Chestertown, MD — A Time for Justice, Charles Guggenheim’s Academy Award-winning film about the civil-rights movement, will be the first of four Guggenheim films shown during Washington College’s February Guggenfest. A Time for Justice shows firsthand the movement’s most dramatic moments, and the extraordinary courage and sacrifices of its participants. It screens at 4:30 p.m., Weds., Feb. 9 at the Casey Academic Center Forum.
On Thurs., Feb. 10 at 6:30 p.m., Clear Pictures airs at the O’Neill Literary House. The film chronicles the life and work of Reynolds Price, distinguished American novelist and professor at Duke University. Based on Price’s memoir, the movie looks at his life through the people who shaped him in small town North Carolina where, with the exception of a Rhodes scholarship at Oxford, he has spent his entire life. It touches upon the life-threatening illness that left Price a paraplegic and the faith that sustains him.
The First Freedom, Guggenheim’s latest release, will be screened at 7:30 p.m., Weds., Feb. 16 at the Casey Academic Center Forum. Called "an extraordinary work" by Washington Post critic Desson Howe, the film shows "the inevitable tension between the government and a free press, from the earliest days of the republic to the present, by way of Civil Rights, Watergate, the Vietnam War, and Monica Lewinsky."

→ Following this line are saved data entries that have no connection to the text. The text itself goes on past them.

Lemma machine_Ok {A} (f : W → W * A) p q a : Peer.machine f p = (q, Ok a) → advances [] p q ∧ ∃ w w', f w = (w', a).
Proof.
  intros (g & H & ->)%sig_Ok. unfold SignalingClient.world in H. destruct (f _) as [w' x] eqn:E. injection H as <- <-.
  split; [|by eexists _, _]. exists w'. by rewrite app_nil_r.
Qed.

Lemma machine_io_Ok {A} (f : W → W * result A IoError) p q a : Peer.machine_io f p = (q, Ok a) → advances [] p q.
Proof. unfold Peer.machine_io. rewrite abind_Ok. intros (p1 & r & [H _]%machine_Ok & [= <- _]). done. Qed.

Lemma fallible_Ok {A} (f : W → W * result A ()) e p q a : Peer.sig (SignalingClient.fallible f e) p = (q, Ok a) → advances [] p q.
Proof.
  intros (g & H & ->)%sig_Ok. unfold SignalingClient.fallible in H. destruct (f _) as [w' x]. injection H as <- _.
  exists w'. by rewrite app_nil_r.
Qed.

Lemma publish_Ok topic payload response e p q a :
  Peer.sig (SignalingClient.publish topic payload response e) p = (q, Ok a) → advances [(topic, payload)] p q.
Proof.
  intros (g & H & ->)%sig_Ok. unfold SignalingClient.publish in H. apply abind_Ok in H as (g1 & [] & [= <-] & H).
  unfold SignalingClient.fallible in H. destruct (mq_publish _ _ _ _) as [w' x]. injection H as <- _. by exists w'.
Qed.

Lemma send_Ok v topic e p q a :
  Peer.sig (let! payload := alift (map_err (λ _, Net.Json) (print v)) in SignalingClient.publish topic payload None e) p = (q, Ok a) →
  ∃ payload, print v = Ok payload ∧ advances [(topic, payload)] p q.
Proof.
  intros (g & H & ->)%sig_Ok. apply abind_Ok in H as (g1 & payload & [= <- Hv] & H). exists payload. split; [by destruct (print v); simplify_eq/=|].
  eapply (publish_Ok topic payload None e). unfold Peer.sig, azoom. by rewrite H.
Qed.

(** A receiver yields the first message of its topic that parses. *)
Definition received {X} (topic : string) (decode : list byte → option X) (x : X) : Prop :=
  ∃ t w w' payloads e, mq_receive topic t w = (w', (payloads, e)) ∧ head (omap decode payloads) = Some x.

Lemma channel_head {X} (decode : list byte → option X) n (ch : list X) payloads :
  0 < n → head (foldl (try_send n) ch (decode <$> payloads)) = head (ch ++ omap decode payloads).
Proof.
  intros Hn. revert ch. induction payloads as [|y ys IH]; intros ch; csimpl; [by rewrite app_nil_r|].
  rewrite IH. unfold try_send. destruct (decode y) as [x|]; [|done]. case_bool_decide as Hl.
  - by rewrite <-app_assoc.
  - destruct ch; simpl in *; [lia|done].
Qed.

Lemma recv_Ok {X} (rx : SignalingClient.Receiver X) t p q r :
  Peer.sig (SignalingClient.recv_async rx t) p = (q, Ok r) →
  advances [] p q ∧ ∀ x, r = Ok x → received (SignalingClient.rx_topic rx) (SignalingClient.rx_decode rx) x.
Proof.
  intros (g & H & ->)%sig_Ok. unfold SignalingClient.recv_async in H. apply abind_Ok in H as (g1 & [payloads e] & Hw & [= <- <-]).
  unfold SignalingClient.world in Hw. destruct (mq_receive _ _ _) as [w' got] eqn:E. injection Hw as <- ->. split.
  { exists w'. by rewrite app_nil_r. }
  intros x Hx. eexists _, _, _, _, _. split; [exact E|]. cbn [fst] in Hx.
  pose proof (channel_head (SignalingClient.rx_decode rx) CHANNEL_CAPACITY [] payloads ltac:(unfold CHANNEL_CAPACITY; lia)) as Hh.
  simpl in Hh. rewrite <-Hh. destruct (foldl _ _ _); [done|]. by injection Hx as ->.
Qed.

Lemma send_probe_Ok a p q r : Peer.send_probe a p = (q, Ok r) → advances [] p q.
Proof. unfold Peer.send_probe. rewrite abind_Ok. intros (p1 & [] & H1%machine_io_Ok & [H2 _]%machine_Ok). by apply (advances_trans [] [] _ p1). Qed.

Lemma probes_Ok cs p q r : afor (λ c, Peer.send_probe (c_addr c)) cs p = (q, Ok r) → advances [] p q.
Proof.
  revert p. induction cs as [|c cs IH]; intros p; cbn [afor]; [intros [= <-]; apply advances_refl|].
  rewrite abind_Ok. intros (p1 & [] & H1%send_probe_Ok & H2%IH). by apply (advances_trans [] [] _ p1).
Qed.

(** *** Dialling *)

(** A handshake at [a] that ended with [c] after checking for [fp]. *)
Definition dialled (via : option TurnRelaySocket) (fp : string) (a : SocketAddr) (c : Conn) : Prop :=
  ∃ w w', mc_dial via (verify_server_cert fp) a CANDIDATE_TIMEOUT w = (w', Some (Ok c)).

(** A handshake at [a] that failed or timed out. *)
Definition refused (fp : string) (a : SocketAddr) : Prop :=
  ∃ w w' out, mc_dial None (verify_server_cert fp) a CANDIDATE_TIMEOUT w = (w', out) ∧ ∀ c : Conn, out ≠ Some (Ok c).

Lemma dialled_verified {ML : @MachineLaws W Conn MA} via fp a c :
  dialled via fp a c → connection_fingerprint (certs c) = Some fp.
Proof.
  intros (w & w' & (cert & chain & Hc & Hv)%dial_verified). rewrite Hc. unfold verify_server_cert in Hv. simpl.
  case_bool_decide as Hfp; [|done]. by rewrite Hfp.
Qed.

Lemma try_candidates_Ok fp addrs p q found :
  Peer.try_candidates fp addrs p = (q, Ok found) →
  advances [] p q ∧
  match found with
  | Some c => ∃ before a after, addrs = before ++ a :: after ∧ Forall (refused fp) before ∧ dialled None fp a c
  | None => Forall (refused fp) addrs
  end.
Proof.
  revert p. induction addrs as [|a addrs IH]; intros p; cbn [Peer.try_candidates].
  { intros [= <- <-]. split; [apply advances_refl|done]. }
  rewrite abind_Ok. intros (p1 & [] & H1%send_probe_Ok & H). apply abind_Ok in H as (p2 & out & [H2 (w & w' & Hd)]%machine_Ok & H).
  pose proof (advances_trans [] [] _ _ _ H1 H2) as H12.
  assert ((∀ c, out ≠ Some (Ok c)) → refused fp a) as Href by (intros; by exists w, w', out).
  assert (Peer.try_candidates fp addrs p2 = (q, Ok found) → (∀ c, out ≠ Some (Ok c)) →
    advances [] p q ∧ match found with
      | Some c => ∃ before a' after, a :: addrs = before ++ a' :: after ∧ Forall (refused fp) before ∧ dialled None fp a' c
      | None => Forall (refused fp) (a :: addrs) end) as Hgo.
  { intros [H3 Hf]%IH Hout. split; [by apply (advances_trans [] [] _ p2)|]. destruct found as [c|]; [|by constructor; auto].
    destruct Hf as (before & a' & after & -> & Hb & Ha). exists (a :: before), a', after. split_and!; [done|by constructor; auto|done]. }
  destruct out as [[c|e]|]; [|by eapply Hgo..]. injection H as <- <-. split; [done|]. exists [], a, addrs. split_and!; [done..|]. by exists w, w'.
Qed.

Lemma machine_any {A} (f : W → W * A) p : post (Peer.machine f) p (λ q _, advances [] p q).
Proof.
  unfold post, Peer.machine, Peer.sig, azoom, SignalingClient.world. destruct (f _) as [w' a]. exists w'. by rewrite app_nil_r.
Qed.

Lemma relay_endpoint_any turn a p : post (Peer.relay_endpoint new_transaction_id turn a) p (λ q _, advances [] p q).
Proof.
  unfold Peer.relay_endpoint. astep. acall machine_any. intros p1 [script|e] H1; [|done].
  destruct (TurnClient.relay_socket _ _ _ _) as [run [[client socket]|e]]; [|by asteps].
  astep. acall machine_any. intros p2 [bound|e] H2; [|by apply (advances_trans [] [] _ p1)].
  asteps. destruct bound; asteps; by apply (advances_trans [] [] _ p1).
Qed.

(** *** Offers and answers *)

Definition addrs_ok p : Prop := addr_ok (p_host_addr p) ∧ ∀ a, p_srflx_addr p = Some a → addr_ok a.

Lemma setup_turn_ok turn e run client :
  Peer.setup_turn new_transaction_id turn e = (run, Ok client) → addr_ok (tc_relayed_addr client).
Proof.
  unfold Peer.setup_turn. destruct (tu_lookup e) as [addrs|]; [|done]. destruct (head addrs) as [server|]; [|done].
  unfold TurnClient.connect. destruct (tu_bound e); [|done]. destruct (tu_connected e); [|done].
  set (config := mkConfig _ _ _ _). set (r := mkRun _ _ _). pose proof (allocate_addr_ok new_transaction_id config r) as H.
  unfold post in H. destruct (TurnClient.allocate _ config r) as [r' [[a l]|]]; [|done]. intros [= _ <-]. by apply (H a l).
Qed.

Lemma allocate_relay_Ok p q turn :
  Peer.allocate_relay new_transaction_id p = (q, Ok turn) →
  advances [] p q ∧ ∀ t, turn = Some t → addr_ok (tc_relayed_addr t.1).
Proof.
  unfold Peer.allocate_relay. rewrite abind_Ok. intros (p1 & srv & [= <- <-] & H). destruct (p_turn p) as [srv|].
  - apply abind_Ok in H as (p2 & e & [H1 _]%machine_Ok & [= <- <-]). split; [done|]. intros [client run].
    destruct (tu_in_time e); [|done]. destruct (Peer.setup_turn _ srv e) as [run' [client'|]] eqn:E; [|done]. intros [= <- <-].
    by eapply setup_turn_ok.
  - injection H as <- <-. split; [apply advances_refl|done].
Qed.

Lemma own_candidates_ok p turn :
  addrs_ok p → (∀ t, turn = Some t → addr_ok (tc_relayed_addr t.1)) → Forall (λ c, addr_ok (c_addr c)) (Peer.own_candidates p turn).
Proof.
  intros [Hh Hs] Ht. unfold Peer.own_candidates, Peer.direct_list. apply Forall_app. split; [constructor; [done|]|].
  - destruct (p_srflx_addr p); [|done]. apply Forall_singleton, Hs. done.
  - destruct turn as [[client run]|]; [|done]. apply Forall_singleton. by apply (Ht (client, run)).
Qed.

(** A message of [p] as [me], in reply to the session [sid]. *)
Definition own_offer p (me sid : string) (o : ConnectionOffer) : Prop :=
  o_from o = me ∧ o_session_id o = sid ∧ o_cert_fingerprint o = fingerprint (p_identity p) ∧ (addrs_ok p → offer_ok o) ∧
  Peer.direct_list p `prefix_of` o_candidates o.

Lemma own_offer_intro p me sid turn :
  (∀ t, turn = Some t → addr_ok (tc_relayed_addr t.1)) →
  own_offer p me sid (mkOffer me sid (fingerprint (p_identity p)) (Peer.own_candidates p turn)).
Proof. intros Ht. split_and!; [done..| |by eexists]. intros Hp. by apply own_candidates_ok. Qed.

Lemma my_peer_id_Ok p q me : Peer.my_peer_id p = (q, Ok me) → q = p ∧ p_peer_id p = Some me.
Proof. unfold Peer.my_peer_id. rewrite abind_Ok. intros (p1 & o & [= <- <-] & [= <- H]). by apply ok_or_Ok in H. Qed.

Lemma subscribe_Ok {X} topic e (rx : SignalingClient.Receiver X) p q r :
  Peer.sig (SignalingClient.fallible (mq_subscribe topic) e ;; aret rx) p = (q, Ok r) → advances [] p q ∧ r = rx.
Proof.
  intros (g & H & ->)%sig_Ok. apply abind_Ok in H as (g1 & [] & H1 & [= <- <-]). split; [|done].
  eapply (fallible_Ok (mq_subscribe topic) e). unfold Peer.sig, azoom. by rewrite H1.
Qed.

Lemma negotiate_Ok target p q answer turn :
  Peer.negotiate new_transaction_id target p = (q, Ok (answer, turn)) →
  ∃ me offer sync,
    p_peer_id p = Some me ∧ own_offer p me (o_session_id answer) offer ∧
    (∃ op sp, print (encode_offer offer) = Ok op ∧ print (encode_sync sync) = Ok sp ∧
     advances [(SignalingClient.p2p_topic (pi_id target) "offer", op); (SignalingClient.p2p_topic (o_from answer) "sync", sp)] p q) ∧
    y_session_id sync = o_session_id answer ∧
    received (SignalingClient.p2p_topic me "answer") read_offer answer.
Proof.
  unfold Peer.negotiate. rewrite abind_Ok. intros (p0 & me & [-> Hme]%my_peer_id_Ok & H).
  apply abind_Ok in H as (p1 & sid & [H1 _]%machine_Ok & H). apply abind_Ok in H as (p2 & rx & [H2 ->]%subscribe_Ok & H).
  apply abind_Ok in H as (p3 & t & [H3 Ht]%allocate_relay_Ok & H). apply abind_Ok in H as (p4 & p' & [= <- <-] & H). cbv beta zeta in H.
  apply abind_Ok in H as (p5 & sent & [H5 _]%machine_Ok & H). apply abind_Ok in H as (p6 & [] & (op & Hop & H6)%send_Ok & H).
  apply abind_Ok in H as (p7 & res & [H7 Hrx]%recv_Ok & H). destruct res as [ans|[]]; [|done..].
  apply abind_Ok in H as (p8 & now & [H8 _]%machine_Ok & H). cbv beta in H. case_bool_decide as Hsid; [done|].
  case_bool_decide; [done|]. apply abind_Ok in H as (p9 & [] & (sp & Hsp & H9)%send_Ok & [= <- <- <-]).
  pose proof (advances_trans _ _ _ _ _ H1 (advances_trans _ _ _ _ _ H2 H3)) as Hp3.
  eexists me, _, _. split_and!; [done| | | |by apply Hrx].
  - rewrite Hsid. pose proof (own_offer_intro p3 me sid t Ht) as Ho. destruct Hp3 as [w Hw]. rewrite Hw in Ho at 1. exact Ho.
  - exists op, sp. split; [exact Hop|]. split; [exact Hsp|]. exact (advances_trans _ _ _ _ _ Hp3 (advances_trans _ _ _ _ _ H5 (advances_trans _ _ _ _ _ H6
      (advances_trans _ _ _ _ _ H7 (advances_trans _ _ _ _ _ H8 H9))))).
  - done.
Qed.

The final film of the fest, D-Day Remembered, will be shown at 2:30 p.m., Fri., Feb. 18 in the Casey Academic Center Forum. Guggenheim has said of this film, "I owe an enormous debt to those who didn’t survive . . . having been in a World War II division that was badly torn up. I was in the hospital when so many of my colleagues were killed. I doubt I would have survived if I had been with them."
Charles Guggenheim will be honored, as will Placido Domingo, at the Winter Convocation of Washington College on Saturday, Feb. 19.
Guggenheim will attend the screening of "D-Day," and will be available for questions after the film.